- **Exercise instructions**: Check every line below for the word "RespError" and copy the ones that have it.

- **Dataset extract**:
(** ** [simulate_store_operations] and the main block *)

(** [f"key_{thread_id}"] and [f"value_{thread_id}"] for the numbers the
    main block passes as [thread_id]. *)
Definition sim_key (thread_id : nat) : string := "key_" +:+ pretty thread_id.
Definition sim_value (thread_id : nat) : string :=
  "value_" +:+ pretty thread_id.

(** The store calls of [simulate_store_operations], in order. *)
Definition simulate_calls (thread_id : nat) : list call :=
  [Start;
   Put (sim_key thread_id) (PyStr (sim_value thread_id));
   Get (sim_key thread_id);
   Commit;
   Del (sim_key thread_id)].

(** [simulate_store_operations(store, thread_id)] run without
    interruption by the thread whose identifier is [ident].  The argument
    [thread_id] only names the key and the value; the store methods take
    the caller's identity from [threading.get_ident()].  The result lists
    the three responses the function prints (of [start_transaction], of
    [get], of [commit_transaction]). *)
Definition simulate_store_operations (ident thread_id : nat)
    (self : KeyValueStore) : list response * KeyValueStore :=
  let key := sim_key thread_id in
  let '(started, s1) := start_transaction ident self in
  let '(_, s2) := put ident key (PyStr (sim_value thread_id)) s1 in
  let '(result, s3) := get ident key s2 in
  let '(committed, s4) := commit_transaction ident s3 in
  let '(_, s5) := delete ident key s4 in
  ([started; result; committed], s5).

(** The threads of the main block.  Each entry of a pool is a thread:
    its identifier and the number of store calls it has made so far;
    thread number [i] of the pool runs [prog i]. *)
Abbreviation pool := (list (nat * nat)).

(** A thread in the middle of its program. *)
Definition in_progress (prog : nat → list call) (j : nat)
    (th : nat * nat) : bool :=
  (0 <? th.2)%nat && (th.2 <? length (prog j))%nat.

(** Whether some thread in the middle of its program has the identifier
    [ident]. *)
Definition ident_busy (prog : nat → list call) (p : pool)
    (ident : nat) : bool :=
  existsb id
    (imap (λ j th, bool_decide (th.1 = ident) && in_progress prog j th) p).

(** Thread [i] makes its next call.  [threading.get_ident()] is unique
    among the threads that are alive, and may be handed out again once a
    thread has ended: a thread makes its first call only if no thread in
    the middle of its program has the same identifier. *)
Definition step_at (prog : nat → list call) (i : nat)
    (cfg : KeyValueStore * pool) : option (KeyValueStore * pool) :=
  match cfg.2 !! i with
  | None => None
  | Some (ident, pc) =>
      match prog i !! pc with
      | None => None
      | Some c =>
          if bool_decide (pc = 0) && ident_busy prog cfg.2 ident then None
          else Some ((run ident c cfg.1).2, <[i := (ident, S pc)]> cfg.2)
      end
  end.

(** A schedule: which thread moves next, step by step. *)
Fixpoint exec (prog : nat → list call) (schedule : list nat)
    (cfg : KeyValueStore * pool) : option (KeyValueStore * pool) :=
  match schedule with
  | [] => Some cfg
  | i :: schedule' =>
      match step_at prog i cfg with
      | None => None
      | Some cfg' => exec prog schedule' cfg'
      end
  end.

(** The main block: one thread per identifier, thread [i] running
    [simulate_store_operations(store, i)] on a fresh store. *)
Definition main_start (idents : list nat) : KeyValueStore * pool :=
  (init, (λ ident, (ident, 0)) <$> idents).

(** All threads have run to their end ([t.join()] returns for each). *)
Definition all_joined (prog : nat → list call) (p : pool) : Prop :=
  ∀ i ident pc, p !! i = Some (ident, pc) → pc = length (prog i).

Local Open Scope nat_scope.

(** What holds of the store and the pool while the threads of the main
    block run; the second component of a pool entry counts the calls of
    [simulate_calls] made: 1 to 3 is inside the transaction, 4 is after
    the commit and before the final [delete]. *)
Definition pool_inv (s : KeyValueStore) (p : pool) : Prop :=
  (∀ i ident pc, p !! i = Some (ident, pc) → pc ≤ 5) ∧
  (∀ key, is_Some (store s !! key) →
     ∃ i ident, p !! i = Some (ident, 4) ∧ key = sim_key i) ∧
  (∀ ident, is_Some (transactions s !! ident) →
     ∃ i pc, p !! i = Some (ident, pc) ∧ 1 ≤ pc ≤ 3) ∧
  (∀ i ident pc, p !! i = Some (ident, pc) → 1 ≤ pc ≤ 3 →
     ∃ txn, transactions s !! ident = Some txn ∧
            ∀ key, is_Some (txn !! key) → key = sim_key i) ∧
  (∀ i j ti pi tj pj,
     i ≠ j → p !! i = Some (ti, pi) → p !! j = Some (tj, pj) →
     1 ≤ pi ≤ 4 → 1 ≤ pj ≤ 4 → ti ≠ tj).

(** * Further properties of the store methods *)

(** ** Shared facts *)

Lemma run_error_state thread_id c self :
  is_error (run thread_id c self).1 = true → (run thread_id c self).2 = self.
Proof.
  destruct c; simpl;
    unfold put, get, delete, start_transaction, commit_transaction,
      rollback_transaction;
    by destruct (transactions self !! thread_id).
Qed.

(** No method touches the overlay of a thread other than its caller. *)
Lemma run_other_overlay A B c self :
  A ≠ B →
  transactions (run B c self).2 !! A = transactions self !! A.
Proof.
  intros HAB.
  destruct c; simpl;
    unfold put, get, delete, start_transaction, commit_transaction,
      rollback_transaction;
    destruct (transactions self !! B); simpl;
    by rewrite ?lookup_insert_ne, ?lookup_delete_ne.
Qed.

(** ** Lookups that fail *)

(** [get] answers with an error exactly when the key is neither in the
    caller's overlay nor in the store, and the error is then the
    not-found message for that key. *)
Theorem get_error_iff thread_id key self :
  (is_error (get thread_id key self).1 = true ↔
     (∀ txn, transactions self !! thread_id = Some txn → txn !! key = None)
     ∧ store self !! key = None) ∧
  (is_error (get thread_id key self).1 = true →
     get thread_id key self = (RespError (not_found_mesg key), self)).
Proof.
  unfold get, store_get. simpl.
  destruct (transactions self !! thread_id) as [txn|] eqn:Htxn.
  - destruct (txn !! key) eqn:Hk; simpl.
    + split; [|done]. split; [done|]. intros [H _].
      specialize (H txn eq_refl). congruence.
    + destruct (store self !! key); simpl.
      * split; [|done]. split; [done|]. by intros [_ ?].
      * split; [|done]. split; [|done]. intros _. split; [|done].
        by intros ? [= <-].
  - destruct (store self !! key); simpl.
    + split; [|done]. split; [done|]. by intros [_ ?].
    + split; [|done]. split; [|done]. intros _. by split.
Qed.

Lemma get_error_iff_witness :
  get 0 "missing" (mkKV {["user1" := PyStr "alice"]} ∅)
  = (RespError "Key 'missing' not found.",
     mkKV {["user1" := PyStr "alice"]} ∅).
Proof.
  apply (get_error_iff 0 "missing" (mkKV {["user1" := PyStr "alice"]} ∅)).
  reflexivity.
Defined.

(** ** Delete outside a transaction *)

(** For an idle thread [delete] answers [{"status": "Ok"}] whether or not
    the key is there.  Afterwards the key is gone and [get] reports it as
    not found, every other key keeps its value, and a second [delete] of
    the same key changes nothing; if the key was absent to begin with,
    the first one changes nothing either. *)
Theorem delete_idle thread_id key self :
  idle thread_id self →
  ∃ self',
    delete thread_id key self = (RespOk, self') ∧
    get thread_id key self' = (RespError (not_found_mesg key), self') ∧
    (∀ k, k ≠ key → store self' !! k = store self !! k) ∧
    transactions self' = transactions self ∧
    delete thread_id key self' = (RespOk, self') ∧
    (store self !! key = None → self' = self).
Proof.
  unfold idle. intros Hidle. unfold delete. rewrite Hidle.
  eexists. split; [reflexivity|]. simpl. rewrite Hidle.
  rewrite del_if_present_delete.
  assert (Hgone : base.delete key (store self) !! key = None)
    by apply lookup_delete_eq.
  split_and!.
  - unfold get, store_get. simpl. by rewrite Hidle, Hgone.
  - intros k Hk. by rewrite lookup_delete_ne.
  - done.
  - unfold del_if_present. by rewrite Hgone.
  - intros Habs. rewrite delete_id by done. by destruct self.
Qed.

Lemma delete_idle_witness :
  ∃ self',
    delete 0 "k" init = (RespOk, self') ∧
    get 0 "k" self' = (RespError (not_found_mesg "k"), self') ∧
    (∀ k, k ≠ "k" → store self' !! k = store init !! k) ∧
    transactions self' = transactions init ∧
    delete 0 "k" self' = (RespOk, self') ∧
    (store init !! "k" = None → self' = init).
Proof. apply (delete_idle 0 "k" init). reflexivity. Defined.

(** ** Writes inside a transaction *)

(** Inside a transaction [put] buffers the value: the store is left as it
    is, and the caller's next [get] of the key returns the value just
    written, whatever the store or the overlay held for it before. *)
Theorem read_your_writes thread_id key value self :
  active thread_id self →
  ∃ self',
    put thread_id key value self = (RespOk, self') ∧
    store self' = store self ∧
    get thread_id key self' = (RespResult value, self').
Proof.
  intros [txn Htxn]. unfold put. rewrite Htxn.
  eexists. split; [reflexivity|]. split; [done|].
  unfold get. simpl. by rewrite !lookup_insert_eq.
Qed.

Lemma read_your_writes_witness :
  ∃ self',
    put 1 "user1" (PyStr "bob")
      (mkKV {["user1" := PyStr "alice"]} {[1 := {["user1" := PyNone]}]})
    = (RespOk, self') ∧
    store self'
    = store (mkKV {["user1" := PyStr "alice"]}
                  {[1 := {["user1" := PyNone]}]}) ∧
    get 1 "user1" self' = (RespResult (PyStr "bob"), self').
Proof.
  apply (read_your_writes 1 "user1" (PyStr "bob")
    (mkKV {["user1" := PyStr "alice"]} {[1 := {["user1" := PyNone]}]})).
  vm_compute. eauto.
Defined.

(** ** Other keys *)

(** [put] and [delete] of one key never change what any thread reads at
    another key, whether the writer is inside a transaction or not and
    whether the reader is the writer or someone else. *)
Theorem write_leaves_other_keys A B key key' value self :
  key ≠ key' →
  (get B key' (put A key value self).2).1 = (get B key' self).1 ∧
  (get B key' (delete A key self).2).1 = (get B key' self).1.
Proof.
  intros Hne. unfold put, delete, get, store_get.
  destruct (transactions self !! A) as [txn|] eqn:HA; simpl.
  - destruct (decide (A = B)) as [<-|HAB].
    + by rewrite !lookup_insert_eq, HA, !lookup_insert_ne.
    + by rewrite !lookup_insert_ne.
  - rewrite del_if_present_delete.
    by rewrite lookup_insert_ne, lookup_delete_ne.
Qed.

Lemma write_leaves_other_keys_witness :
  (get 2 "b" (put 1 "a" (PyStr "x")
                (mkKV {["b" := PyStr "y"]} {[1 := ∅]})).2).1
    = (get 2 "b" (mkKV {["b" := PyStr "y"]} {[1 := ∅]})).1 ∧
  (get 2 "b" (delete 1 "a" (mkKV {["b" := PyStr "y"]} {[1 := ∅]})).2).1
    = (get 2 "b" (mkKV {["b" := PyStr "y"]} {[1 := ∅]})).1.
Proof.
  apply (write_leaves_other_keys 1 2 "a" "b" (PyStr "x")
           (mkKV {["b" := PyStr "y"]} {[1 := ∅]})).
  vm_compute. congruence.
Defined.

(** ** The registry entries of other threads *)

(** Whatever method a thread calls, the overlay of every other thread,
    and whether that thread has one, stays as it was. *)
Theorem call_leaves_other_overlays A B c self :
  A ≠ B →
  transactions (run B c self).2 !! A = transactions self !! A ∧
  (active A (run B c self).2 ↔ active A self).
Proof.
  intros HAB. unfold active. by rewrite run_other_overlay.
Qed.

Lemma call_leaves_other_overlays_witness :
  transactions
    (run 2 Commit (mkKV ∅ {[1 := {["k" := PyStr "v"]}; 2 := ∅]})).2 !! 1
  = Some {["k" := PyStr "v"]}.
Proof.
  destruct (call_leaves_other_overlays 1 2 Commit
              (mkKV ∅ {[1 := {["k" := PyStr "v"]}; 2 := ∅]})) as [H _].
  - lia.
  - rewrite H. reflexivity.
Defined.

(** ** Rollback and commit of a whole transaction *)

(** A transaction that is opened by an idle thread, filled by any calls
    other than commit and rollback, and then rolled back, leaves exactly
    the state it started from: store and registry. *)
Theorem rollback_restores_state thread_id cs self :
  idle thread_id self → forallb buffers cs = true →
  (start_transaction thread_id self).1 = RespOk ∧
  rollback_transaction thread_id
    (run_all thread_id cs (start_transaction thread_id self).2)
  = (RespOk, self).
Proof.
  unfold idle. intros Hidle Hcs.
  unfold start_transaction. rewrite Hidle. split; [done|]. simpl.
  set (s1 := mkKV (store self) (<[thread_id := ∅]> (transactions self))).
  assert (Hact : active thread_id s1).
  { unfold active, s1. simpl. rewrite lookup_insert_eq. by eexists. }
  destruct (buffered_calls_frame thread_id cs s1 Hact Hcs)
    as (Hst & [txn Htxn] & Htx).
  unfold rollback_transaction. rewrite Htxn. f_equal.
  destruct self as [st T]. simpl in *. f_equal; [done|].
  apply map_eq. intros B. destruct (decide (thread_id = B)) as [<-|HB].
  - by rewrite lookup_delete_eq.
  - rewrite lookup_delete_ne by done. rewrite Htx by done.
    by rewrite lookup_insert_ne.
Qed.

---

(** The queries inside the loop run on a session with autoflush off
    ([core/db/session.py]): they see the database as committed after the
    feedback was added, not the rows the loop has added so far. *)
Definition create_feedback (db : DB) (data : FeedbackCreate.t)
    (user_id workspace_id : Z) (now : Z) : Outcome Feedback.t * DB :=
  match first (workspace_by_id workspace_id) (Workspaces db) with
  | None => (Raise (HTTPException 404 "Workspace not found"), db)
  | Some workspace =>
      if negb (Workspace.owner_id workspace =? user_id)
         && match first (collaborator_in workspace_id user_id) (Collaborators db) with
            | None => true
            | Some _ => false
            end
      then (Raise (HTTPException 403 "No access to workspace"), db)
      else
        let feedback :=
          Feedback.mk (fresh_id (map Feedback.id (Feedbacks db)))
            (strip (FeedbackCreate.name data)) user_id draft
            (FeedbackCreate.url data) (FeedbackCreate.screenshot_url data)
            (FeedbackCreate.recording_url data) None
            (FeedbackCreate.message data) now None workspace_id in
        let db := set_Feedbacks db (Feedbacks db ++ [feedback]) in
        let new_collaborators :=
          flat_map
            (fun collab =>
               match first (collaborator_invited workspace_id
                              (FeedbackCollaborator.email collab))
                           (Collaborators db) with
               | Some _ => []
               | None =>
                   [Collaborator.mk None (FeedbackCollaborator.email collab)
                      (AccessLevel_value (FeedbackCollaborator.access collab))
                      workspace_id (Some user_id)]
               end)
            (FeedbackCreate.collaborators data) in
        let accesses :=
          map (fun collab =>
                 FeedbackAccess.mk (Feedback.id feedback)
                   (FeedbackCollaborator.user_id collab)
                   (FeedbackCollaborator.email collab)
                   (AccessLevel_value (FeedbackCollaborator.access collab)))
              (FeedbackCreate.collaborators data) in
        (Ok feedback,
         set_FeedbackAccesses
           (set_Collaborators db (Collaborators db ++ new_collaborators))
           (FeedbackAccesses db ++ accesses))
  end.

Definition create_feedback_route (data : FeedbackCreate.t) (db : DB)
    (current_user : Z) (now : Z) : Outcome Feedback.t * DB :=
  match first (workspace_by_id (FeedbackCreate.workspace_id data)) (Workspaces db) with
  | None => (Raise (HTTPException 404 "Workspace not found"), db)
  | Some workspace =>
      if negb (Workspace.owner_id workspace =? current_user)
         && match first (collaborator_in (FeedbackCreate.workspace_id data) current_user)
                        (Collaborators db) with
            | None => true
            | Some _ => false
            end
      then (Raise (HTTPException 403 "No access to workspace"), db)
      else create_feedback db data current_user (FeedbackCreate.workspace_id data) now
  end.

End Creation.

- **The answer**:
     get thread_id key self = (RespError (not_found_mesg key), self)).
  = (RespError "Key 'missing' not found.",
    get thread_id key self' = (RespError (not_found_mesg key), self') ∧
    get 0 "k" self' = (RespError (not_found_mesg "k"), self') ∧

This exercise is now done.